Stored data entries:
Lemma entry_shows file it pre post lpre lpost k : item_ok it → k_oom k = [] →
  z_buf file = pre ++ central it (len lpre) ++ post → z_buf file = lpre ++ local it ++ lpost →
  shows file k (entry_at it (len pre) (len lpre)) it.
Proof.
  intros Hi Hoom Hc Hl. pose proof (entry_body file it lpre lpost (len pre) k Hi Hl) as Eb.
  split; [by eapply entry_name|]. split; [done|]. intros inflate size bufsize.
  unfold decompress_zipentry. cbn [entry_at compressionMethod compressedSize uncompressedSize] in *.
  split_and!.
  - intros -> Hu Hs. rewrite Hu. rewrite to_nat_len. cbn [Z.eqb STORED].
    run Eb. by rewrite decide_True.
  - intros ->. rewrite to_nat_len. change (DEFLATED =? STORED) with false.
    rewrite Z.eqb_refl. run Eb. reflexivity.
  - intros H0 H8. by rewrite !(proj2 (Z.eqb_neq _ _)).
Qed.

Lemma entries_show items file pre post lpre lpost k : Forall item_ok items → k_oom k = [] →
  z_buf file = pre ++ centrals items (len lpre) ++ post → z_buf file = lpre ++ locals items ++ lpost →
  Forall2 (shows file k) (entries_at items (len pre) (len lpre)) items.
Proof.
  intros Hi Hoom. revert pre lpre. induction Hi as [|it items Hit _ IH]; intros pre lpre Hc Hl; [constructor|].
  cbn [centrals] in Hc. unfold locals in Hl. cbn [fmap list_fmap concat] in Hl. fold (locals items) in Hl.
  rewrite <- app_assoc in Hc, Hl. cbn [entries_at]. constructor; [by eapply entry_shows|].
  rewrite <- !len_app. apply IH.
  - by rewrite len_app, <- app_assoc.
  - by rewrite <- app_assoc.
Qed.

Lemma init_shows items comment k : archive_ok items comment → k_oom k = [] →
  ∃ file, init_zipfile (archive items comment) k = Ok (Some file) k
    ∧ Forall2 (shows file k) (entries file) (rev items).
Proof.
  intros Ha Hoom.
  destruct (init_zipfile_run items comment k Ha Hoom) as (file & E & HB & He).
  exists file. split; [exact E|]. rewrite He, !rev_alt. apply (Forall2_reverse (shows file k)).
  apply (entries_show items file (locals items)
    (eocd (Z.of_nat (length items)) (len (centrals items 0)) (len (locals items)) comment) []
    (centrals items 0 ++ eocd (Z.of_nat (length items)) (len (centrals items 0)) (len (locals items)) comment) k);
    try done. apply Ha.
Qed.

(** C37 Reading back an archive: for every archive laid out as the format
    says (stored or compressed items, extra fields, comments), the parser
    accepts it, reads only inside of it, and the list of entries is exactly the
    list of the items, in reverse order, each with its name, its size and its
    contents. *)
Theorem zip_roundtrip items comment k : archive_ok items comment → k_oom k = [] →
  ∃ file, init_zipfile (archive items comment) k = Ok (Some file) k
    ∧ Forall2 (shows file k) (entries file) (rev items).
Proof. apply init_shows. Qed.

--

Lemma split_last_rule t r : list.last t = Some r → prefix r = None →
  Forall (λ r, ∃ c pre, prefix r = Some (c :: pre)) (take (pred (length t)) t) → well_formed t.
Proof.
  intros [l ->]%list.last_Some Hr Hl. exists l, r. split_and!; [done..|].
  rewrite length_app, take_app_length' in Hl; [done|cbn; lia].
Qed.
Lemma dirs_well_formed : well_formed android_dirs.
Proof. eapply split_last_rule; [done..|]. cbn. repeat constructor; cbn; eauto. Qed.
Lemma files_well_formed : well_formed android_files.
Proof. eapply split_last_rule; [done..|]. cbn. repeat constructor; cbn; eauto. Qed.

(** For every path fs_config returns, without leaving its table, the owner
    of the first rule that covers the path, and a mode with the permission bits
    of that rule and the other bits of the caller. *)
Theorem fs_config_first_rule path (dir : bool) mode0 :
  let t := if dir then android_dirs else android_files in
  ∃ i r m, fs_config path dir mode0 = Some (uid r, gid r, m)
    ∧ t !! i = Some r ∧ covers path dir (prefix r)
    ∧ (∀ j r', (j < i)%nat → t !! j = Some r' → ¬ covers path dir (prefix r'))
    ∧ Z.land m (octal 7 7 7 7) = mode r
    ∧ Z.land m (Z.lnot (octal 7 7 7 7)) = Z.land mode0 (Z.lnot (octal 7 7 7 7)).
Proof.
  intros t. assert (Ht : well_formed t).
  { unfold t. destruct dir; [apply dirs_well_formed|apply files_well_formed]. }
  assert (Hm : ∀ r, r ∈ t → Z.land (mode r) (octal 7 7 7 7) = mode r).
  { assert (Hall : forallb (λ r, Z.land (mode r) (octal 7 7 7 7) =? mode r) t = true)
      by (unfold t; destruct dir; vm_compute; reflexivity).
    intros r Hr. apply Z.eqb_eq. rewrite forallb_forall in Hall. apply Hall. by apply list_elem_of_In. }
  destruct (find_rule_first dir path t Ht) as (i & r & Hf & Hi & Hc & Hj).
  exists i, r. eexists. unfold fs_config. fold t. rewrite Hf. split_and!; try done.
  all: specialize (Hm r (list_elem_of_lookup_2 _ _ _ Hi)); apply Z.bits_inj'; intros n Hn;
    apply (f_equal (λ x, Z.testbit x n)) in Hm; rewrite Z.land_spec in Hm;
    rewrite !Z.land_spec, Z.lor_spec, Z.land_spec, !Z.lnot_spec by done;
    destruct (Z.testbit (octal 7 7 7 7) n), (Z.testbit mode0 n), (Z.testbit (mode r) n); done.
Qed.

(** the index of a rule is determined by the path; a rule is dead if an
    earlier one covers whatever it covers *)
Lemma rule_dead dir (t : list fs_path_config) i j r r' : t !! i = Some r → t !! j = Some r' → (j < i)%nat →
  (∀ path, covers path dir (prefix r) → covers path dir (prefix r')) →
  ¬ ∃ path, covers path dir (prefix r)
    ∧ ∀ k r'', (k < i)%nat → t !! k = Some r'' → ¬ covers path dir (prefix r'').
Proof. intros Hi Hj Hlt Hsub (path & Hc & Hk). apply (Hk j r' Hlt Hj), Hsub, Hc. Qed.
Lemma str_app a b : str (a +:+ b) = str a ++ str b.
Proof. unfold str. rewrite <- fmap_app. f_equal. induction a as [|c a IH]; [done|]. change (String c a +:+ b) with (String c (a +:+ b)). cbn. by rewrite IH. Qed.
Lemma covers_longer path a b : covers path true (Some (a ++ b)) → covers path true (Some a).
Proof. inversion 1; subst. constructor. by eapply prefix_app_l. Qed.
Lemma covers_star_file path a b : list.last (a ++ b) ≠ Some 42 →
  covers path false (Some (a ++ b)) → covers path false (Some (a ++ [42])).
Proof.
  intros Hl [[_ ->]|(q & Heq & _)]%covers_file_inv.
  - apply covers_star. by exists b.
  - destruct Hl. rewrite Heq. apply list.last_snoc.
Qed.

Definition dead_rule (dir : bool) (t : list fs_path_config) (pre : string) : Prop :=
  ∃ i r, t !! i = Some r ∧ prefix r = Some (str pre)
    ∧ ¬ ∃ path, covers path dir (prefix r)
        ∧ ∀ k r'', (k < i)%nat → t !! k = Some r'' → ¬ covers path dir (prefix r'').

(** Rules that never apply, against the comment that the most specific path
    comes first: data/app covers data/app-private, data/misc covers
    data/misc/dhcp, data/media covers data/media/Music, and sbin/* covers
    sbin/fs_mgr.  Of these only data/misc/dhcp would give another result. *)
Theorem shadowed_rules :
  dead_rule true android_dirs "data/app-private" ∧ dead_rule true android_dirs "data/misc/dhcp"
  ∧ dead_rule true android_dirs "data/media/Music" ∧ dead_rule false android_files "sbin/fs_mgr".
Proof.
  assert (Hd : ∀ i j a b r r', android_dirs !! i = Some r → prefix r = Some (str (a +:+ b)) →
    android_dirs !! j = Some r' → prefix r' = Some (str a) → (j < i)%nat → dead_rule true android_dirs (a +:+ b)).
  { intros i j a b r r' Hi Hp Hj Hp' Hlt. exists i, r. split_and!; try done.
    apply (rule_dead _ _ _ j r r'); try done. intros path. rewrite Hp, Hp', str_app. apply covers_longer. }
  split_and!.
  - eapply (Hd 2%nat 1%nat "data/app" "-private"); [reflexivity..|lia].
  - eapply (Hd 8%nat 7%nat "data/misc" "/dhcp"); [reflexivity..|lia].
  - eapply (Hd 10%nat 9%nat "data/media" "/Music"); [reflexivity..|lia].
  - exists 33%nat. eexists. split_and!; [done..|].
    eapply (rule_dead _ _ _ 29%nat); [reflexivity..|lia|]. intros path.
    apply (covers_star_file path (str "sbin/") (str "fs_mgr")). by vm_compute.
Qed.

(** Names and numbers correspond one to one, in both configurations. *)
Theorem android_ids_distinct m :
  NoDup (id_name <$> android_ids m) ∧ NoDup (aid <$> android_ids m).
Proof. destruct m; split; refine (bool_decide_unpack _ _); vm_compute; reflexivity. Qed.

** DESCRIPTION OF THE TASK **
From the records above, copy out the line with "- destruct Hl.", the line with "(** Rules that", and every line between them, word for word.

** THE ANSWER **
  - destruct Hl. rewrite Heq. apply list.last_snoc.
Qed.

Definition dead_rule (dir : bool) (t : list fs_path_config) (pre : string) : Prop :=
  ∃ i r, t !! i = Some r ∧ prefix r = Some (str pre)
    ∧ ¬ ∃ path, covers path dir (prefix r)
        ∧ ∀ k r'', (k < i)%nat → t !! k = Some r'' → ¬ covers path dir (prefix r'').

(** Rules that never apply, against the comment that the most specific path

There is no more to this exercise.